Keith Day, lead pastor at Chapel Creek, said that his team spoke with city staff before purchasing the property to ensure it would fit their needs and that the plans would meet the area’s zoning requirements. 

“We are committed to doing this the way that the city requires,” he said. 

Chapel Creek Fellowship was established in 2001, according to Texas Comptroller records.

In addition to the Chuck Wagon property, the ministry also owns two mineral leases in Tarrant County. It has run its ministry and preschool out of a building at 501 Academy Blvd., about 2 miles southeast of Tejas Trails.

That property, which the ministry sold to nonprofit charter school organization Responsive Education Solutions earlier this year, has an appraised value of $5.35 million, according to Tarrant Appraisal District records. The appraised value of the property on Chuck Wagon Trail was not disclosed on TAD’s website.

Contractor began construction before securing permits

The property is zoned for single-family residences. Churches can be formed in such areas, but because the plot on Chuck Wagon Trail has been a residential home for the past several years, developers must apply for and receive a change-of-use permit before starting construction. They won’t, however, have to go before the zoning commission for final approval. 

Evan Roberts, building code administrator with the city, told neighbors that a stop work order was issued March 1 after a city inspector visited the property and observed work being done without the necessary permits. 

“I also spoke with the church leadership who told me they had been assured by the contractor that the necessary permits had been filed,” Roberts wrote in an email to neighbors. “I informed them that the permits were not on record and to stop all work as well. If you see anything going on, please let us know.”

Ten days after the city inspector stopped work on the property, the church’s contractors submitted a change-of-use permit application, according to records reviewed by the Fort Worth Report. 

“We chose the property because we have a young church, young families with children,” Day said. “And the outdoor space is gorgeous. And we could see that being a great, great church home.”

The horse pastures at 233 W. Chuck Wagon Trail remain unused while Chapel Creek Fellowship applies for development permits. (Emily Wolf | Fort Worth Report)

Per city staff, the plans submitted by the contractor only show a day care center, with no sanctuary area for a church. If that’s the case, or if the majority of the building is a day care instead of a church, city staff said, the church group will have to secure a conditional use permit. 

“When there are multiple uses in a building, if one of the uses occupies the majority of the square footage and is the predominant use in the building, then that use is likely to be determined to be the primary use,” Valerie Colapret, communications manager for the city, said.  “If the day care is 2000 square feet and the church is 600 square feet, then that lends itself to the determination that the day care is the primary use.” 

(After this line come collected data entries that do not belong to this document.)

(* ===== verification/Command.v ===== *)
(** * ports/command_v2.go, control/command.go

    Application commands: the closed command kinds, the validity of an
    envelope, the desired state a command may carry, and which command
    supersedes which.  control/command.go only renames these. *)

From S2P Require Import Prelude GoStd Errors Identity.

Inductive CommandKind :=
| CommandStart | CommandResume | CommandStopInstance | CommandFence | CommandRevoke
| CommandProvideInput | CommandCancelRun | CommandApproveEffect | CommandDenyEffect
| CommandKindOther (raw : string).
#[export] Instance CommandKind_eq_dec : EqDecision CommandKind.
Proof. solve_decision. Defined.

(** The Go string of a kind, which enters the idempotency key. *)
Definition CommandKind_string (k : CommandKind) : string :=
  match k with
  | CommandStart => "start" | CommandResume => "resume" | CommandStopInstance => "stop_instance"
  | CommandFence => "fence" | CommandRevoke => "revoke" | CommandProvideInput => "provide_input"
  | CommandCancelRun => "cancel_run" | CommandApproveEffect => "approve_effect"
  | CommandDenyEffect => "deny_effect" | CommandKindOther raw => raw
  end.

Inductive CommandStatus :=
| CommandAccepted | CommandRejected | CommandExecuting | CommandCompleted | CommandSuperseded
| CommandInvalidated | CommandIndeterminate | CommandStatusOther (raw : string).
#[export] Instance CommandStatus_eq_dec : EqDecision CommandStatus.
Proof. solve_decision. Defined.

Record CommandEnvelope := {
  cmd_ID : string;
  cmd_Kind : CommandKind;
  cmd_Target : ExecutionScope;
  cmd_Actor : string;
  cmd_AuthorityRef : string;
  cmd_Reason : string;
  cmd_CanonicalPayloadDigest : Digest;
  cmd_Preconditions : ExecutionPreconditions;
  cmd_IdempotencyKey : string;
  cmd_EffectIntentID : string;
  cmd_EffectIntentRevision : N;
  cmd_SubmittedAt : Time;
  cmd_ExpiresAt : Time;
}.
#[export] Instance CommandEnvelope_eq_dec : EqDecision CommandEnvelope.
Proof. solve_decision. Defined.

Definition validApplicationCommandKindV2 (kind : CommandKind) : bool :=
  match kind with CommandKindOther _ => false | _ => true end.

Definition CommandEnvelope_Validate (c : CommandEnvelope) : result unit :=
  guard (blank (cmd_ID c) || negb (validApplicationCommandKindV2 (cmd_Kind c)) || blank (cmd_Actor c)
         || blank (cmd_AuthorityRef c) || blank (cmd_IdempotencyKey c))
    ErrorInvalidArgument ReasonInvalidReference ;;
  ExecutionScope_Validate (cmd_Target c) ;;
  Digest_Validate (cmd_CanonicalPayloadDigest c) ;;
  ExecutionPreconditions_Validate (cmd_Preconditions c) ;;
  guard (IsZero (cmd_SubmittedAt c) || negb (After (cmd_ExpiresAt c) (cmd_SubmittedAt c)))
    ErrorInvalidArgument ReasonInvalidReference ;;
  match cmd_Kind c with
  | CommandApproveEffect | CommandDenyEffect =>
      guard (blank (cmd_EffectIntentID c) || N.eqb (cmd_EffectIntentRevision c) 0)
        ErrorInvalidArgument ReasonEffectIntentMissing
  | _ => Ok tt
  end.

Record CommandRecord := {
  rec_Envelope : CommandEnvelope;
  rec_Revision : N;
  rec_Status : CommandStatus;
  rec_RecordedAt : Time;
}.

Inductive DesiredState :=
| DesiredStopped | DesiredRunning | DesiredFenced | DesiredOther (raw : string).
#[export] Instance DesiredState_eq_dec : EqDecision DesiredState.
Proof. solve_decision. Defined.

Record DesiredStateSnapshot := {
  ds_Scope : ExecutionScope;
  ds_Desired : DesiredState;
  ds_Revision : N;
  ds_LastCommandID : string;
}.

Record DesiredStateMutation := { mut_Desired : DesiredState }.

Definition ValidDesiredState (value : DesiredState) : bool :=
  bool_decide (value = DesiredStopped) || bool_decide (value = DesiredRunning)
  || bool_decide (value = DesiredFenced).

Definition DesiredStateMutation_ValidateFor (m : DesiredStateMutation) (kind : CommandKind) : result unit :=
  let ok :=
    match kind with
    | CommandStart | CommandResume => bool_decide (mut_Desired m = DesiredRunning)
    | CommandStopInstance => bool_decide (mut_Desired m = DesiredStopped)
    | CommandFence | CommandRevoke => bool_decide (mut_Desired m = DesiredFenced)
    | CommandProvideInput | CommandCancelRun | CommandApproveEffect | CommandDenyEffect =>
        ValidDesiredState (mut_Desired m)
    | CommandKindOther _ => false
    end in
  if ok then Ok tt else fail ErrorInvalidArgument ReasonInvalidState.

Record CommandIntent := { int_Envelope : CommandEnvelope; int_Mutation : DesiredStateMutation }.

Record OutboxRecord := {
  out_CommandID : string;
  out_Revision : N;
  out_PayloadDigest : Digest;
  out_RecordedAt : Time;
  out_Dispatched : bool;
}.

Record CommandAcceptance := {
  acc_Record : CommandRecord;
  acc_DesiredState : DesiredStateSnapshot;
  acc_Outbox : OutboxRecord;
}.

(** CommandSupersedesV2(newer, older) *)
Definition Supersedes (newer older : CommandEnvelope) : bool :=
  if negb (bool_decide (sc_Identity (cmd_Target newer) = sc_Identity (cmd_Target older)))
     || negb (bool_decide (sc_Lineage (cmd_Target newer) = sc_Lineage (cmd_Target older)))
     || negb (bool_decide (sc_Instance (cmd_Target newer) = sc_Instance (cmd_Target older)))
  then false
  else
    let older_is k := bool_decide (cmd_Kind older = k) in
    match cmd_Kind newer with
    | CommandRevoke | CommandFence =>
        older_is CommandApproveEffect || older_is CommandStart || older_is CommandResume
        || older_is CommandProvideInput
    | CommandStopInstance =>
        older_is CommandStart || older_is CommandResume || older_is CommandProvideInput
    | CommandCancelRun => older_is CommandProvideInput
    | CommandDenyEffect =>
        older_is CommandApproveEffect
        && bool_decide (cmd_EffectIntentID newer = cmd_EffectIntentID older)
        && N.eqb (cmd_EffectIntentRevision newer) (cmd_EffectIntentRevision older)
    | _ => false
    end.

(** ** Supersession is a strict order of height one *)

Definition safety_kind (k : CommandKind) : bool :=
  match k with
  | CommandRevoke | CommandFence | CommandStopInstance | CommandCancelRun | CommandDenyEffect => true
  | _ => false
  end.

Lemma Supersedes_kinds newer older :
  Supersedes newer older = true ->
  safety_kind (cmd_Kind newer) = true /\ safety_kind (cmd_Kind older) = false.
Proof.
  unfold Supersedes. destruct (_ || _ || _); [done |].
  destruct (cmd_Kind newer); try done; intros H; go_bool; split; try done;
    destruct_or? H; destruct_and? H; go_bool; try (by rewrite H); naive_solver.
Qed.

Lemma Supersedes_irrefl c : Supersedes c c = false.
Proof.
  destruct (Supersedes c c) eqn:E; [| done]. apply Supersedes_kinds in E as [-> ?]. done.
Qed.

(** Supersession is a strict order in which nothing superseding is ever
    superseded: the superseding kinds (revoke, fence, stop, cancel, deny) never
    appear on the losing side, so no two commands supersede each other. *)
Theorem Supersedes_strict a b :
  Supersedes a b = true ->
  Supersedes b a = false /\ (forall c, Supersedes b c = false) /\ (forall c, Supersedes c a = false).
Proof.
  intros H. apply Supersedes_kinds in H as [Ha Hb].
  assert (forall c, Supersedes b c = false) as H1.
  { intros c. destruct (Supersedes b c) eqn:E; [| done]. apply Supersedes_kinds in E as [E _]. congruence. }
  repeat split; [done | done |].
  intros c. destruct (Supersedes c a) eqn:E; [| done]. apply Supersedes_kinds in E as [_ E]. congruence.
Qed.

Definition ex_command (id : string) (kind : CommandKind) (key : string) (rev : N) : CommandEnvelope :=
  {| cmd_ID := id; cmd_Kind := kind; cmd_Target := ex_scope; cmd_Actor := "operator";
     cmd_AuthorityRef := "authority-1"; cmd_Reason := ""; cmd_CanonicalPayloadDigest := ex_digest;
     cmd_Preconditions := {| pre_IdentityEpoch := 1; pre_InstanceEpoch := 1; pre_LeaseEpoch := None;
                             pre_AuthorityEpoch := 1; pre_Revision := rev |};
     cmd_IdempotencyKey := key; cmd_EffectIntentID := ""; cmd_EffectIntentRevision := 0;
     cmd_SubmittedAt := {| instant := 1; rep := 0 |}; cmd_ExpiresAt := {| instant := 100; rep := 0 |} |}.

Lemma Supersedes_strict_witness :
  Supersedes (ex_command "c-2" CommandFence "k2" 2) (ex_command "c-1" CommandStart "k1" 1) = true
  /\ Supersedes (ex_command "c-1" CommandStart "k1" 1) (ex_command "c-2" CommandFence "k2" 2) = false.
Proof.
  split; [vm_compute; reflexivity |].
  exact (proj1 (Supersedes_strict (ex_command "c-2" CommandFence "k2" 2) (ex_command "c-1" CommandStart "k1" 1)
                  eq_refl)).
Defined.

Example ex_command_valid : CommandEnvelope_Validate (ex_command "c-1" CommandStart "k1" 1) = Ok tt.
Proof. vm_compute; reflexivity. Qed.
(* ===== verification/IdentityLease.v ===== *)
(** * control/identity_lease.go

    The exclusive lease of one agent identity.  The operations of the fact port
    are in FactStore. *)

From S2P Require Import Prelude GoStd Errors Identity.

(** [IdentityLeaseUnset] is the empty string, the zero value an activation
    attempt carries before it reserves. *)
Inductive IdentityLeaseState :=
| IdentityLeaseUnset
| IdentityLeaseReserved | IdentityLeaseActive | IdentityLeaseRevoked | IdentityLeaseExpired
| IdentityLeaseReleased | IdentityLeaseOther (raw : string).
#[export] Instance IdentityLeaseState_eq_dec : EqDecision IdentityLeaseState.
Proof. solve_decision. Defined.

Record IdentityExecutionLease := {
  il_ID : string;
  il_Identity : AgentIdentityRef;
  il_Lineage : LineageRef;
  il_ActivationAttemptID : string;
  il_State : IdentityLeaseState;
  il_AuthorityEpoch : N;
  il_ExpiresAt : Time;
  il_Revision : N;
}.
#[export] Instance IdentityExecutionLease_eq_dec : EqDecision IdentityExecutionLease.
Proof. solve_decision. Defined.

Record ReserveIdentityLeaseRequest := {
  rsv_TenantID : string;
  rsv_IdentityID : string;
  rsv_ExpectedIdentityEpoch : N;
  rsv_Lineage : LineageRef;
  rsv_ActivationAttemptID : string;
  rsv_AuthorityEpoch : N;
  rsv_ExpiresAt : Time;
}.

Definition ReserveIdentityLeaseRequest_Validate (r : ReserveIdentityLeaseRequest) (now : Time) : result unit :=
  guard (blank (rsv_TenantID r) || blank (rsv_IdentityID r) || blank (rsv_ActivationAttemptID r)
         || N.eqb (rsv_AuthorityEpoch r) 0) ErrorInvalidArgument ReasonInvalidReference ;;
  LineageRef_Validate (rsv_Lineage r) ;;
  guard (IsZero now || negb (After (rsv_ExpiresAt r) now)) ErrorInvalidArgument ReasonInvalidReference.

Record RenewIdentityLeaseRequest := {
  rnw_LeaseID : string;
  rnw_ExpectedRevision : N;
  rnw_AuthorityEpoch : N;
  rnw_ExpiresAt : Time;
}.

Record EndIdentityLeaseRequest := {
  end_LeaseID : string;
  end_ExpectedRevision : N;
  end_Reason : string;
}.

Definition lease_is (p q : IdentityLeaseState) : bool := bool_decide (p = q).

(** The states that hold the identity. *)
Definition lease_held (s : IdentityLeaseState) : bool :=
  lease_is s IdentityLeaseReserved || lease_is s IdentityLeaseActive.

(** Field updates on a copy. *)
Definition set_lease_state (s : IdentityLeaseState) (l : IdentityExecutionLease) : IdentityExecutionLease :=
  {| il_ID := il_ID l; il_Identity := il_Identity l; il_Lineage := il_Lineage l;
     il_ActivationAttemptID := il_ActivationAttemptID l; il_State := s;
     il_AuthorityEpoch := il_AuthorityEpoch l; il_ExpiresAt := il_ExpiresAt l;
     il_Revision := il_Revision l |}.
Definition set_lease_revision (n : N) (l : IdentityExecutionLease) : IdentityExecutionLease :=
  {| il_ID := il_ID l; il_Identity := il_Identity l; il_Lineage := il_Lineage l;
     il_ActivationAttemptID := il_ActivationAttemptID l; il_State := il_State l;
     il_AuthorityEpoch := il_AuthorityEpoch l; il_ExpiresAt := il_ExpiresAt l;
     il_Revision := n |}.
Definition set_lease_expiry (t : Time) (l : IdentityExecutionLease) : IdentityExecutionLease :=
  {| il_ID := il_ID l; il_Identity := il_Identity l; il_Lineage := il_Lineage l;
     il_ActivationAttemptID := il_ActivationAttemptID l; il_State := il_State l;
     il_AuthorityEpoch := il_AuthorityEpoch l; il_ExpiresAt := t;
     il_Revision := il_Revision l |}.

(** `lease.Revision++` *)
Definition bump_lease (l : IdentityExecutionLease) : IdentityExecutionLease :=
  set_lease_revision (u64_succ (il_Revision l)) l.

A conditional use permit allows a property owner to use the property for something not allowed by right under current city zoning. In single-family zoned properties, day care facilities are not allowed without a separate application and consideration by the zoning commission.

“The owner and pastor has been made aware that a day care is not allowed by right, and it would have to go through that (zoning) process,” Crain said. “So I think you’d probably have to ask him exactly what his intended use of the property is.”

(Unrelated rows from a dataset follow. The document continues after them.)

(* ===== verification/Recovery.v ===== *)
(** * admission/recovery.go

    PlanRecovery: the pure decision a restarted coordinator takes from the
    latest record of the activation journal. *)

From S2P Require Import Prelude GoStd Errors Identity IdentityLease Activation.

Inductive RecoveryAction :=
| ActionNone | ActionResumePreflight | ActionInspectPreflight | ActionFreezeSnapshot
| ActionReserveIdentityLease | ActionResolveBudget | ActionReserveSandbox | ActionCommitActivation
| ActionActivateSandbox | ActionResumeBinding | ActionBeginAbort | ActionInspectBudget
| ActionInspectSandboxReservation | ActionInspectSandboxActivation | ActionFenceSandbox
| ActionReleaseSandbox | ActionReleaseBudget | ActionRevokeIdentityLease
| ActionReleaseIdentityLease | ActionMarkAborted | ActionAwaitOperator.
#[export] Instance RecoveryAction_eq_dec : EqDecision RecoveryAction.
Proof. solve_decision. Defined.

(** The explanatory Reason string of a decision is not kept. *)
Record RecoveryDecision := { rd_Action : RecoveryAction; rd_AutomaticSafe : bool }.

Definition decision (action : RecoveryAction) (automatic : bool) : RecoveryDecision :=
  {| rd_Action := action; rd_AutomaticSafe := automatic |}.

Definition quarantinedDecision (attempt : ActivationAttempt) : RecoveryDecision :=
  if op_is (at_SandboxActivation attempt) OperationUnknownOutcome
  then decision ActionInspectSandboxActivation false
  else if op_is (at_SandboxReservation attempt) OperationUnknownOutcome
  then decision ActionInspectSandboxReservation false
  else if op_is (at_Budget attempt) OperationUnknownOutcome
  then decision ActionInspectBudget false
  else decision ActionAwaitOperator false.

Definition abortDecision (attempt : ActivationAttempt) : RecoveryDecision :=
  let sandbox := at_SandboxReservation attempt in
  let lease := at_IdentityLeaseState attempt in
  if stage_from attempt StageSandboxReserved && op_is sandbox OperationConfirmedApplied
     && negb (at_SandboxFenced attempt)
  then decision ActionFenceSandbox true
  else if negb (op_is sandbox OperationNotStarted) && negb (op_is sandbox OperationNotRequired)
          && negb (op_is sandbox OperationReleased) && negb (op_is sandbox OperationConfirmedNotApplied)
  then decision ActionReleaseSandbox true
  else if op_is (at_Budget attempt) OperationConfirmedApplied
  then decision ActionReleaseBudget true
  else if lease_is lease IdentityLeaseReserved || lease_is lease IdentityLeaseActive
  then decision ActionRevokeIdentityLease true
  else if lease_is lease IdentityLeaseRevoked || lease_is lease IdentityLeaseExpired
  then decision ActionReleaseIdentityLease true
  else decision ActionMarkAborted true.

(** The last switch of PlanRecovery. *)
Definition stageDecision (stage : ActivationStage) : result RecoveryDecision :=
  match stage with
  | StageProposed => Ok (decision ActionResumePreflight true)
  | StagePreflighting => Ok (decision ActionInspectPreflight false)
  | StagePreflightPassed => Ok (decision ActionFreezeSnapshot true)
  | StageSnapshotFrozen => Ok (decision ActionReserveIdentityLease true)
  | StageIdentityLeaseReserved => Ok (decision ActionResolveBudget true)
  | StageBudgetResolved => Ok (decision ActionReserveSandbox true)
  | StageSandboxReserved => Ok (decision ActionCommitActivation true)
  | StageCommitted => Ok (decision ActionActivateSandbox true)
  | StageSandboxActive => Ok (decision ActionResumeBinding true)
  | StageOther _ => fail ErrorInternal ReasonInvalidState
  end.

(** [attempt.Snapshot.ValidateFresh] on a nil pointer is [GoPanic]. *)
Definition PlanRecovery (attempt : ActivationAttempt) (now : Time) : result RecoveryDecision :=
  ActivationAttempt_Validate attempt now ;;
  match at_Recovery attempt with
  | RecoveryAborted => Ok (decision ActionNone true)
  | RecoveryQuarantined => Ok (quarantinedDecision attempt)
  | RecoveryAborting => Ok (abortDecision attempt)
  | _ =>
      fresh ← (if stage_from attempt StageSnapshotFrozen && negb (stage_from attempt StageCommitted)
               then match at_Snapshot attempt with
                    | None => Err GoPanic
                    | Some snapshot => Ok (is_ok (ActivationSnapshot_ValidateFresh snapshot now))
                    end
               else Ok true) ;
      if negb fresh then Ok (decision ActionBeginAbort true)
      else if op_is (at_SandboxActivation attempt) OperationIntentRecorded
      then Ok (decision ActionInspectSandboxActivation false)
      else if op_is (at_SandboxReservation attempt) OperationIntentRecorded
      then Ok (decision ActionInspectSandboxReservation false)
      else if op_is (at_Budget attempt) OperationIntentRecorded
      then Ok (decision ActionInspectBudget false)
      else stageDecision (at_Stage attempt)
  end.

(** ** Lemmas *)

(** The actions that continue the activation. *)
Definition advancing (action : RecoveryAction) : bool :=
  match action with
  | ActionResumePreflight | ActionInspectPreflight | ActionFreezeSnapshot | ActionReserveIdentityLease
  | ActionResolveBudget | ActionReserveSandbox | ActionCommitActivation | ActionActivateSandbox
  | ActionResumeBinding => true
  | _ => false
  end.

Lemma PlanRecovery_valid a now d : PlanRecovery a now = Ok d -> ActivationAttempt_Validate a now = Ok tt.
Proof. unfold PlanRecovery. intros H. by apply seq_Ok in H as [? _]. Qed.

Lemma stage_known a : attempt_ok a -> exists d, stageDecision (at_Stage a) = Ok d.
Proof.
  intros O. pose proof (ok_stage _ O) as H. destruct (at_Stage a); cbn; eauto.
  unfold stageIndex in H. rewrite index_from_notin in H; [lia |]. unfold activationOrder. set_solver.
Qed.

(** on every well-formed attempt PlanRecovery returns a decision: it neither
    reaches its internal error nor dereferences a missing snapshot, and its only
    errors are the attempt's own validation errors. *)
Theorem PlanRecovery_total a now :
  match ActivationAttempt_Validate a now with
  | Ok _ => exists d, PlanRecovery a now = Ok d
  | Err e => PlanRecovery a now = Err e
  end.
Proof.
  unfold PlanRecovery. destruct (ActivationAttempt_Validate a now) as [[] | e] eqn:Hv; [| done].
  rewrite bind_Ok_l. pose proof (attempt_valid_ok _ _ Hv) as O.
  destruct (stage_known _ O) as [d Hd]. pose proof (ok_recovery _ O) as Hr.
  destruct (at_Recovery a); eauto; [| done].
  destruct (stage_from a StageSnapshotFrozen) eqn:Ef; cbn [andb].
  - destruct (ok_snapshot _ O Ef) as (s & -> & _).
    destruct (negb (stage_from a StageCommitted)); rewrite bind_Ok_l;
      [destruct (negb (is_ok _)); eauto |]; repeat (destruct (op_is _ _); eauto).
  - rewrite bind_Ok_l. repeat (destruct (op_is _ _); eauto).
Qed.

The church contractor’s premature development actions have also drawn the interest of Fort Worth code compliance. 

There are two zoning violations on the property, and a property maintenance violation. All three violations occurred before the church’s contractors applied for a change-of-use permit. These violations won’t sink the church’s project on their own. 

Day said the violations were the result of an overzealous contractor who started doing demolition work a little early, but the church has since applied for and secured both a residential remodel permit and a commercial razing permit. He said they received a letter from the city indicating they are now in compliance with code. 

Carron said she’s been frustrated with the carelessness of the contractors operating on the property. She cited dumpsters and loud noises disrupting the neighborhood. 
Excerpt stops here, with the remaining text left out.